Without Betty we would have been hopelessly lost - our Google Maps printout worse than useless.
Betty is the name we gave to the lady whose voice animates our borrowed Tom Tom GPS satellite navigation system. A rubber sucker holds her to the windscreen. You tell her where you want to go, and the maps that appear are accompanied by Betty's soothing admonitions to turn left, stay on the left lane, and take the motorway.
She has a peculiar hybrid voice - largely English in accent, but with distinct American undertones. "Motorway" becomes "modorway".
She has been guiding us all around Phoenix and Scottsdale - vast distances travelled between hotel and bookstores.
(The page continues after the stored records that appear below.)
(* ===== verification/ServerSystem.v ===== *)
(** * Runs of the server

    Calls of its methods in any order, with the turns of the accept owner and of ending
    connections in between and inside, and whatever is outside: the theorems on all reachable
    states, and a run from startup to shutdown. *)

From S2P Require Import Prelude PyStr Models Config Lifecycle Control Tls TlsGeneration Connection Server SocketNative ServerSpec.
#[local] Open Scope Z_scope.

Module ServerRuns.
Import GatewayServer.
Section runs.
Context {R W : Type} `{ResourceOps R W} `{ControlAbi W}.
Context (env : server_env R W).
Context (given_registry : bool) (make_manager : listener_config TlsConfig -> M W (TlsProviderInfo * R)) (close_manager : M W unit).
Abbreviation server := (server R W).

Inductive server_call :=
| Start (passes : nat)
| Run (turns passes : nat)
| ControlPass
| RequestStop
| Reload (config : GATEWAY_CONFIG)
| Shutdown (passes : nat).
Definition run_call (k : server_call) : M server unit :=
  match k with
  | Start passes => start env passes
  | Run turns passes => let! _ := run env turns passes in ret tt
  | ControlPass => let! _ := control_pass env in ret tt
  | RequestStop => request_stop env
  | Reload config => let! _ := reload env config in ret tt
  | Shutdown passes => let! _ := shutdown_all env passes in ret tt
  end.
(** [App.run]: a server of its own, run to its end. *)
Definition app_run (turns passes : nat) (port carriers : Z) (config : GATEWAY_CONFIG) (control : process_control) : M W Z := fun w =>
  match init given_registry make_manager close_manager port carriers config control w with
  | (Ok s, _) => let '(r, s) := run env turns passes s in (r, sv_world s)
  | (Raise e, w) => (Raise e, w)
  end.
(** What running connections do to the lifecycle: its other gauges and counters. *)
Definition beside (l l' : lifecycle GATEWAY_CONFIG R) : Prop :=
  generations l' = generations l /\ l_state l' = l_state l /\
  metrics l' !! py "connections_active" = metrics l !! py "connections_active" /\
  Forall (fun k => is_Some (metrics l' !! k)) GatewayMetrics.NAMES.

Inductive reached : server -> Prop :=
| reached_new port carriers config control w s w' :
    init given_registry make_manager close_manager port carriers config control w = (Ok s, w') -> reached s
| reached_call k s : reached s -> reached (snd (run_call k s))
| reached_turn t s : reached s -> reached (run_turn env s t)
| reached_beside l w s : reached s -> beside (sv_life s) l -> reached (set_sv_life l (set_sv_world w s)).

Lemma runs_inv s : reached s -> ServerInv.inv [] 0 s.
Proof.
  intros Hr. induction Hr as [port carriers config control w s w' E|k s Hr IH|t s Hr IH|l w s Hr IH (Eg & Es & Ea & Hn)].
  - by eapply ServerInv.init_whole.
  - assert (keeps (ServerInv.inv [] 0) (run_call k)) as Hk.
    { destruct k; cbn [run_call]; repeat (apply keeps_bind; [|intros; apply keeps_ret]);
        [apply ServerInv.start_whole|apply ServerInv.run_whole|apply ServerInv.control_pass_whole
        |apply ServerInv.lasting_whole, ServerInv.lasting_request_stop|apply ServerInv.reload_whole|apply ServerInv.shutdown_whole]. }
    specialize (Hk s IH). unfold wp in Hk. by destruct (run_call k s) as [[?|?] ?].
  - by apply ServerInv.run_turn_spec.
  - destruct IH as [[La Ln Lr Lf Lh] Hc Hp Ho Hh]. split; try done. split; cbn; rewrite ?Eg, ?Es, ?Ea; done.
Qed.

Lemma holders_count g (s : server) : holds_of g (ServerInv.holders s) = count (fun c => bool_decide (ServerInv.generation_of s c = g)) (sv_connections s).
Proof. unfold ServerInv.holders. induction (sv_connections s) as [|c cs IH]; [done|]. cbn. by rewrite <- IH. Qed.

(** C10: the server accounts for its connections.  Whatever the transport, the scheduler, the
    application, the resolver and TLS do and raise, and however the accept owner and ending
    connections interleave with the control thread's calls: a connection is published once,
    as many connections are admitted as are published, and each generation is referenced
    exactly once per published connection of it and once more until it is retired. *)
Theorem connections_admitted s : reached s ->
  NoDup (sv_connections s) /\
  metrics (sv_life s) !! py "connections_active" = Some (len (sv_connections s)) /\
  forall g x, generations (sv_life s) !! g = Some x ->
    g_references x = count (fun c => bool_decide (ServerInv.generation_of s c = g)) (sv_connections s) + Z.b2z (negb (g_retired x)) /\
    g_released x = bool_decide (g_references x = 0).
Proof.
  intros Hr%runs_inv. destruct Hr as [[La Ln Lr Lf Lh] [Hc _] _ _ _]. cbn [app] in *. split_and!; [done|exact La|].
  intros g x Hx. destruct (Lr g x Hx) as [E1 E2]. by rewrite <- holders_count.
Qed.

(** C11: nothing is ended under its users.  The history of a run holds the threads that were
    started with the handles they got, each outcome that the scheduler answered for a handle,
    what it answered when carriers were started and stopped, and what was ended.  In every
    run, whatever was ended: before it, the scheduler had answered an outcome for each thread
    that was started - the accept owner's and those of the connections - that settles it
    (returned, raised or cancelled; for the accept owner alone also one that is not known:
    the code gives it up then), no connection was published, and, but for the carriers
    themselves, carriers that had been started had answered that they stopped.  Without a pool
    no thread is waited for, no carrier is up and no connection is left. *)
Theorem teardown_ordered s : reached s ->
  (forall before e connections after, sv_history s = before ++ Ended e connections :: after ->
    awaited before = [] /\ connections = [] /\ (e = StopCarriers \/ carriers_up before = false)) /\
  (sv_pool s = false -> awaited (sv_history s) = [] /\ carriers_up (sv_history s) = false /\
    sv_accept s = None /\ sv_connections s = [] /\ sv_owners s = []).
Proof.
  intros Hr%runs_inv. split; [exact (lg_orderly _ _ _ _ _ (ServerInv.i_ledger _ _ _ Hr))|].
  intros Hp. pose proof (ServerInv.i_pool _ _ _ Hr Hp) as Ho. split; [by apply ServerInv.quiet_nothing|]. split; [|exact Ho].
  by apply (ServerInv.ended_down false false false).
Qed.

(** Everything has ended, no thread is waited for and no carrier is up, and no connection is
    counted and no generation referenced but by the lifecycle itself. *)
Definition all_ended (s : server) : Prop :=
  awaited (sv_history s) = [] /\ carriers_up (sv_history s) = false /\
  sv_accept s = None /\ sv_connections s = [] /\ sv_owners s = [] /\ sv_pool s = false /\ sv_fd s < 0 /\
  sv_app s = false /\ sv_control_installed s = false /\ metrics (sv_life s) !! py "connections_active" = Some 0 /\
  forall g x, generations (sv_life s) !! g = Some x -> g_references x = Z.b2z (negb (g_retired x)).
Lemma shutdown_complete passes s : reached s -> fst (shutdown_all env passes s) = Ok None -> all_ended (snd (shutdown_all env passes s)).
Proof.
  intros Hr%runs_inv E. pose proof (ServerInv.shutdown_all_spec env passes s Hr) as Hw. unfold wp in Hw.
  destruct (shutdown_all env passes s) as [[o|e] s']; cbn in E; [|done]. injection E as ->. destruct Hw as [_ Hs]. cbn.
  pose proof (Hs eq_refl) as Hq. pose proof (ServerInv.quiet_nothing _ (proj1 Hq)) as Hn. pose proof (ServerInv.ended_down _ _ _ _ Hq) as Hd.
  destruct Hq as [[[[La Ln Lr Lf Lh] _ _ _ _] (Ea & Ec & Eo)] (Ep & Hf & Happ & Hctl)]. unfold ServerInv.holders in *.
  rewrite Ec in *. cbn in *. unfold all_ended. split_and!; auto. intros g x Hx. by destruct (Lr g x Hx) as [-> _].
Qed.
End runs.
End ServerRuns.

(** ** A run *)

Module ServerRun.
Import GatewayServer ServerRuns.
(** A process's signal handlers, and its clock. *)
Definition process : Type := host_model * Z.
Definition with_host {A} (m : M host_model A) : M process A := zoom fst (fun h w => (h, snd w)) m.
#[global] Instance process_abi : ControlAbi process :=
  Build_ControlAbi process Control.ABI_VERSION Control.ABI_NAME [] (with_host abi_install) (fun o => with_host (abi_poll o)) (fun o => with_host (abi_uninstall o)).
#[global] Instance no_resources : ResourceOps Z process := {| res_retain := ret; res_release := fun _ => ret tt |}.
Definition answers {A} (a : A) : outside process A := fun w => ([], (Ok a, w)).
(** One client connects; its connection ends while the control thread pauses, and by then
    its thread is over, as is the accept owner's. *)
Definition env_of (accept : Z -> outside process (Z * Z * str)) (outcome : thread_outcome) (error : option exn) : server_env Z process := {|
  e_now_ms := fun w => ([], (Ok (snd w), w)); e_listen := fun _ _ _ _ => answers 3; e_accept := accept;
  e_close := fun _ => answers tt; e_wait := fun _ _ => answers tt; e_idle_wait := fun d w => ([Finished 0], (Ok tt, (fst w, snd w + Z.max d 0)));
  e_native_scheduler := true; e_io_backend := answers 2; e_start_carriers := answers; e_stop_carriers := answers (Some 0);
  e_spawn_accept := answers 100; e_spawn_connection := fun c => answers (101 + Z.of_nat c); e_cancel := fun _ => answers tt;
  e_outcome := fun _ => answers outcome; e_result := fun _ => answers tt; e_exception := fun _ => answers error;
  e_startup := answers tt; e_shutdown := answers tt; e_prepare_resolver := answers tt; e_fork_resolver := answers tt;
  e_tls := false; e_new_channel := fun _ _ => answers 0; e_close_channel := fun _ => answers tt; e_reload_tls := fun _ => answers 0;
  e_close_tls := answers tt; e_construct := fun _ _ _ _ _ => answers tt; e_connection_close := fun _ _ => answers tt;
  e_connection_closed := fun _ => answers false; e_signal_shutdown := fun _ _ => answers tt; e_close_idle := [answers tt];
  e_reload_factory := None |}.
Definition env := env_of (fun _ => answers (PCC_SOCKET_PROGRESS, 7, py "10.0.0.1")) OutcomeReturned None.
Definition config : GATEWAY_CONFIG :=
  GatewayConfig [ListenerConfig (py "0.0.0.0") 8080 128 false [] None [] [] 0] 2 (Http1Limits 8192 65536 128 1048576 65536 10000 30000 60000)
    (BufferLimits 16384 16384 65536 262144) (AdmissionLimits 8 8 8 8 1048576) 20 (py "auto") 100 10000 10 10 10000 1000 true.
Definition no_manager (_ : listener_config TlsConfig) : M process (TlsProviderInfo * Z) := raise (OtherError 0).
Definition fresh_server : server Z process :=
  Server (Lifecycle.init config (gc_admission config)) config (ListenerConfig (py "0.0.0.0") 8080 128 false [] None [] [] 0) 2 (-1) None [] [] []
    false false false (ProcessControl 0 false) (-1) (HostModel.init ∅, 0) [].
Definition serving : server Z process := run_turn env (snd (run_call env (Start 5) fresh_server)) Accepting.
Definition stopped : server Z process := snd (shutdown_all env 21 serving).

Lemma serving_reached : reached env false no_manager (ret tt) serving.
Proof. apply reached_turn, reached_call. by apply (reached_new env false no_manager (ret tt) 8080 2 config (ProcessControl 0 false) (HostModel.init ∅, 0) fresh_server (HostModel.init ∅, 0)). Qed.

(** One connection is served, then everything ends in its order. *)
Example served_then_stopped :
  (l_state (sv_life serving), sv_connections serving, sv_owners serving, sv_accept serving, sv_fd serving)
    = (STATE_RUNNING, [0%nat], [0%nat], Some 100, 3) /\
  fst (shutdown_all env 21 serving) = Ok None /\ l_state (sv_life stopped) = STATE_STOPPED /\
  sv_history stopped = [PoolStarted 2; Started AcceptOwner 100; Started (ConnectionOwner 0) 101; Observed 100 OutcomeReturned;
    Observed 101 OutcomeReturned; Ended StopCarriers []; PoolStopped (Some 0);
    Ended CloseListener []; Ended AppShutdown []].
Proof. vm_compute. done. Qed.

(** An outcome of the accept owner that is not known: it may still run, but it is given up and
    the carriers are stopped. *)
Example unknown_accept_owner_given_up :
  let env := env_of (fun _ => answers (PCC_SOCKET_WOULD_BLOCK, 0, [])) (OutcomeUnknown 9) None in
  let s := snd (shutdown_all env 21 (snd (run_call env (Start 5) fresh_server))) in
  sv_accept s = None /\ sv_history s = [PoolStarted 2; Started AcceptOwner 100; Observed 100 (OutcomeUnknown 9); Ended StopCarriers [];
    PoolStopped (Some 0); Ended CloseListener []; Ended AppShutdown []].
Proof. vm_compute. done. Qed.

(** A peer that resets its connection before it is asked for its name: the descriptor is closed,
    but the accept owner takes that for a failure of the listener and raises, and the control
    loop fails the whole server. *)
Definition reset_peer : SocketPlatform process := {|
  ps_listen := fun _ _ _ _ w => (3, w); ps_accept := fun _ w => ((PCC_SOCKET_PROGRESS, 7), w); ps_peer_text := fun _ _ w => ((-107, []), w);
  ps_connect_start := fun _ _ w => ((-1, -1), w); ps_connect_observe := fun _ _ w => (-1, w); ps_read_observe := fun _ _ _ w => ((-1, 0, []), w);
  ps_write_observe := fun _ _ _ _ w => ((-1, 0), w); ps_shutdown := fun _ _ w => (0, w); ps_close := fun _ w => (0, w);
  ps_monotonic_us := fun w => (snd w, w); ps_sleep_ns := fun _ w => (0, w); ps_str_new := Some |}.
Definition reset_env := env_of (fun fd w => ([], @NativeSocketTransport.accept process reset_peer fd w)) OutcomeRaised
  (Some (GatewayTransportError (py "socket accept observation failed"))).
Example reset_peer_ends_server :
  let s := snd (run_call reset_env (Start 5) fresh_server) in
  l_state (sv_life s) = STATE_RUNNING /\
  fst (accept_entry reset_env 1 3 s) = Raise (GatewayTransportError (py "socket accept observation failed")) /\
  l_state (sv_life (snd (control_pass reset_env s))) = STATE_FAILED.
Proof. vm_compute. done. Qed.

Lemma connections_admitted_witness : reached env false no_manager (ret tt) serving /\
  NoDup (sv_connections serving) /\ metrics (sv_life serving) !! py "connections_active" = Some (len (sv_connections serving)).
Proof.
  split; [exact serving_reached|]. destruct (connections_admitted env false no_manager (ret tt) serving serving_reached) as (Hn & Ha & _).
  split; [exact Hn|exact Ha].
Defined.
Lemma teardown_ordered_witness : reached env false no_manager (ret tt) (snd (run_call env (Shutdown 21) serving)) /\
  (sv_pool (snd (run_call env (Shutdown 21) serving)) = false -> awaited (sv_history (snd (run_call env (Shutdown 21) serving))) = []).
Proof.
  pose proof (reached_call env false no_manager (ret tt) (Shutdown 21) serving serving_reached) as Hr. split; [exact Hr|].
  destruct (teardown_ordered env false no_manager (ret tt) _ Hr) as [_ Hp]. intros E. exact (proj1 (Hp E)).
Defined.
End ServerRun.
Last night we had a hugely successful event at Barnes and Noble, where I was presented to the audience by my publisher, Barbara Peters, and everyone tasted and appreciated the Gaillac wines of Domaine Sarrabelle.
That in itself was a minor miracle. Without any means of getting the wine from California to Arizona, we borrowed a special wine-carrying suitcase from Susie and checked it in with our luggage at the airport - 12 bottles! The suitcase weighed a ton!! The guy at the desk grunted as he lifted it. "What the hell you got in this?" he growled.
I just laughed. As if it might have been very heavy underwear - or our dirty washing to date.
Then today we signed books at the Poisoned Pen bookstore and lunched at the nearby Cafe Zu Zu in the Valley Ho Hotel. A bizarre lunch punctuated by lookalike Bond villains circulating among the tables and wandering through the hotel lobby. Our attention was first drawn to them by a squat, oriental gentleman with moustache, dark suit and bowler hat drifting past our table.
La Patronne blinked at him and said, "He looks like Top Hat." I took one look and knew what she meant. "Top Hat" was always what my dad called Odd Job, one of the villains from "Goldfinger". Then more villains floated by - Le Chiffre, Jaws, Hugo Drax - furrowing our foreheads in deep frowns before all was explained by the appearance of a celebrity Sean Connery lookalike.
Actually, it wasn't a bad likeness. Although, perhaps, a little too plump.
So Bond was the lunch theme, bland was the food. Oh, well.
One interesting footnote. The waitress who brought our check was called Caress - her name printed boldly on a badge pinned to her left breast. Was it an instruction, I wondered, or perhaps an invitation. I didn't have the courage to ask.
Then into the kilt and off to Tucson. A 2-hour drive through the desert on the traffic-choked Interstate 10, a vast landscape of cartoon cacti and red-baked desert tinted green from recent rains. No rain today, though. A simmering 28 degrees centigrade, every horizon broken by the peaks of distant mountains, the sky enormous, blue, and cloudless. You could understand why those wagon train pioneers gave up in the end and settled in these baking, dry valleys. They stretch in every direction as far as the eye can see, and must have offered very little hope of the lush green promised land those hardy, early settlers had hoped to find.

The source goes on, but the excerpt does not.